Bitcoin almost broke its all-time high this week
10th July 2025 • 10 mins read
This Week’s Recap
- House GOP Declares “Crypto Week” for Mid-July (The Block): The Republican majority in the U.S. House has designated July 14–18 as “Crypto Week,” during which the Financial Services and Agriculture committees will consider three landmark bills: the GENIUS Act (stablecoin oversight), the CLARITY Act (defining SEC vs. CFTC roles), and the Anti-CBDC Surveillance State Act. This initiative underscores lawmakers’ intent to foster blockchain innovation while balancing consumer protections.
- U.S. Digital Assets Tax Policy Hearing Scheduled During “Crypto Week” (CoinDesk): Treasury and IRS officials will testify before the House Ways and Means Committee on July 16, outlining proposed reporting requirements for exchanges and brokers, clarifying the tax treatment of DeFi transactions, and discussing anti-evasion measures. Lawmakers aim to establish uniform, transparent tax guidelines that simplify compliance for crypto participants.
- SEC Extends Review of BlackRock’s Ethereum ETF Proposal (AInvest): The Securities and Exchange Commission has granted itself an additional 45 days to review BlackRock’s spot Ethereum ETF filing, enabling deeper scrutiny of custody arrangements, market-surveillance mechanisms, and investor-protection protocols before making a final decision.
- Ripple Applies for U.S. Banking License (Reuters): Ripple Labs has filed for a national bank charter with the Office of the Comptroller of the Currency, aiming to offer deposit accounts, lending services, and direct fiat-crypto rails under federal supervision—marking a major step toward integrating blockchain firms into the traditional banking system. (reuters.com)
- Bitcoin Tops $111K, on Brink of Breaking Record High; Ether’s 6% Jump Leads Major Cryptos: Bitcoin surged to $111,400 on July 9, closing within striking distance of its May record of $112,000 amid a broad crypto rally.

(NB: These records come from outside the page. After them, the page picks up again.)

(** [Framer.readHeadersFrame] *)
Definition readHeadersFrame (h : ControlFrameHeader.t)
    (frame : HeadersFrame.t) : reading Framer HeadersFrame.t :=
  let* StreamId := binary_Read32 Framer_Read in
  let* Headers :=
    readHeaders (uint32 (ControlFrameHeader.length h - 4)) StreamId in
  let invalidHeaders :=
    if StreamId mod 2 =? 0 then invalidReqHeaders
    else invalidRespHeaders in
  if hasInvalidHeader invalidHeaders Headers
  then rfail (SpdyError (mkError InvalidHeaderPresent StreamId))
  else if StreamId =? 0 then rfail ZeroStreamIdError
  else rret (HeadersFrame.mk h StreamId Headers).

(** [RstStreamFrame.read] *)
Definition RstStreamFrame_read (h : ControlFrameHeader.t)
    (frame : RstStreamFrame.t) : reading Framer RstStreamFrame.t :=
  let* StreamId := binary_Read32 Framer_Read in
  let* Status := binary_Read32 Framer_Read in
  if Status =? 0
  then rfail (SpdyError (mkError InvalidControlFrame StreamId))
  else if StreamId =? 0 then rfail ZeroStreamIdError
  else rret (RstStreamFrame.mk h StreamId Status).

(** The loop of [SettingsFrame.read]. *)
Fixpoint readFlagIdValues (count : nat)
  : reading Framer (list SettingsFlagIdValue.t) :=
  match count with
  | O => rret []
  | S count' =>
      let* Id := binary_Read32 Framer_Read in
      let Flag := Z.shiftr (Z.land Id 0xff000000) 24 in
      let Id := Z.land Id 0xffffff in
      let* Value := binary_Read32 Framer_Read in
      let* rest := readFlagIdValues count' in
      rret (SettingsFlagIdValue.mk Flag Id Value :: rest)
  end.

(** [SettingsFrame.read] *)
Definition SettingsFrame_read (h : ControlFrameHeader.t)
    (frame : SettingsFrame.t) : reading Framer SettingsFrame.t :=
  let* numSettings := binary_Read32 Framer_Read in
  let* FlagIdValues := readFlagIdValues (Z.to_nat numSettings) in
  rret (SettingsFrame.mk h FlagIdValues).

(** [PingFrame.read] *)
Definition PingFrame_read (h : ControlFrameHeader.t) (frame : PingFrame.t)
  : reading Framer PingFrame.t :=
  let* Id := binary_Read32 Framer_Read in
  if Id =? 0 then rfail ZeroStreamIdError
  else if negb (ControlFrameHeader.Flags h =? 0)
  then rfail (SpdyError (mkError InvalidControlFrame Id))
  else rret (PingFrame.mk h Id).

(** [GoAwayFrame.read] *)
Definition GoAwayFrame_read (h : ControlFrameHeader.t)
    (frame : GoAwayFrame.t) : reading Framer GoAwayFrame.t :=
  let* LastGoodStreamId := binary_Read32 Framer_Read in
  if negb (ControlFrameHeader.Flags h =? 0)
  then rfail (SpdyError (mkError InvalidControlFrame LastGoodStreamId))
  else if negb (ControlFrameHeader.length h =? 8)
  then rfail (SpdyError (mkError InvalidControlFrame LastGoodStreamId))
  else
    let* GoAwayStatus := binary_Read32 Framer_Read in
    rret (GoAwayFrame.mk h LastGoodStreamId GoAwayStatus).

(** [WindowUpdateFrame.read] *)
Definition WindowUpdateFrame_read (h : ControlFrameHeader.t)
    (frame : WindowUpdateFrame.t) : reading Framer WindowUpdateFrame.t :=
  let* StreamId := binary_Read32 Framer_Read in
  if negb (ControlFrameHeader.Flags h =? 0)
  then rfail (SpdyError (mkError InvalidControlFrame StreamId))
  else if negb (ControlFrameHeader.length h =? 8)
  then rfail (SpdyError (mkError InvalidControlFrame StreamId))
  else
    let* DeltaWindowSize := binary_Read32 Framer_Read in
    rret (WindowUpdateFrame.mk h StreamId DeltaWindowSize).

(** [cframeCtor]: the constructors give zero-valued frames. *)
Definition cframeCtor : gmap Z controlFrame :=
  list_to_map
    [(TypeSynStream, CSynStream SynStreamFrame.zero);
     (TypeSynReply, CSynReply SynReplyFrame.zero);
     (TypeRstStream, CRstStream RstStreamFrame.zero);
     (TypeSettings, CSettings SettingsFrame.zero);
     (TypePing, CPing PingFrame.zero);
     (TypeGoAway, CGoAway GoAwayFrame.zero);
     (TypeHeaders, CHeaders HeadersFrame.zero);
     (TypeWindowUpdate, CWindowUpdate WindowUpdateFrame.zero)].

(** [newControlFrame] *)
Definition newControlFrame (frameType : Z) : controlFrame + error :=
  match cframeCtor !! frameType with
  | None => inr (SpdyError (mkError InvalidControlFrame 0))
  | Some ctor => inl ctor
  end.

(** [controlFrame.read], the dynamic dispatch on the new frame. *)
Definition controlFrame_read (cframe : controlFrame)
    (h : ControlFrameHeader.t) : reading Framer controlFrame :=
  match cframe with
  | CSynStream fr =>
      let* fr := readSynStreamFrame h fr in rret (CSynStream fr)
  | CSynReply fr =>
      let* fr := readSynReplyFrame h fr in rret (CSynReply fr)
  | CRstStream fr =>
      let* fr := RstStreamFrame_read h fr in rret (CRstStream fr)
  | CSettings fr =>
      let* fr := SettingsFrame_read h fr in rret (CSettings fr)
  | CPing fr => let* fr := PingFrame_read h fr in rret (CPing fr)
  | CGoAway fr => let* fr := GoAwayFrame_read h fr in rret (CGoAway fr)
  | CHeaders fr => let* fr := readHeadersFrame h fr in rret (CHeaders fr)
  | CWindowUpdate fr =>
      let* fr := WindowUpdateFrame_read h fr in rret (CWindowUpdate fr)
  end.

Short‐squeeze liquidations exceeded $425 million, signaling a strong bullish conviction.
- Ether Jumps 6% to $2,760 on Renewed Institutional & Retail Demand: Ethereum led the charge with a 6% gain to $2,760—its highest level in nearly a month—as inflows into ETH funds accelerated and on‐chain metrics (active addresses, gas usage) picked up sharply.
- Bitcoin Gets “Highly Favorable” Cues as DXY Sets 21-Year Weakness Record: Bitcoin’s inverse correlation to the U.S. dollar strengthened as the Dollar Index fell to a 21-year low. Analysts note that a softer dollar historically coincides with crypto uptrends, bolstering BTC’s next‐leg upside thesis.
- Bitcoin Slips as U.S.-China Tariff Tensions Mount, Testing Market Resilience: On July 8, BTC dipped 0.7% to $108,292 amid investor jitters over looming U.S. tariff threats on major trading partners. While the pullback reflects short-term caution, many view it as healthy consolidation ahead of further gains.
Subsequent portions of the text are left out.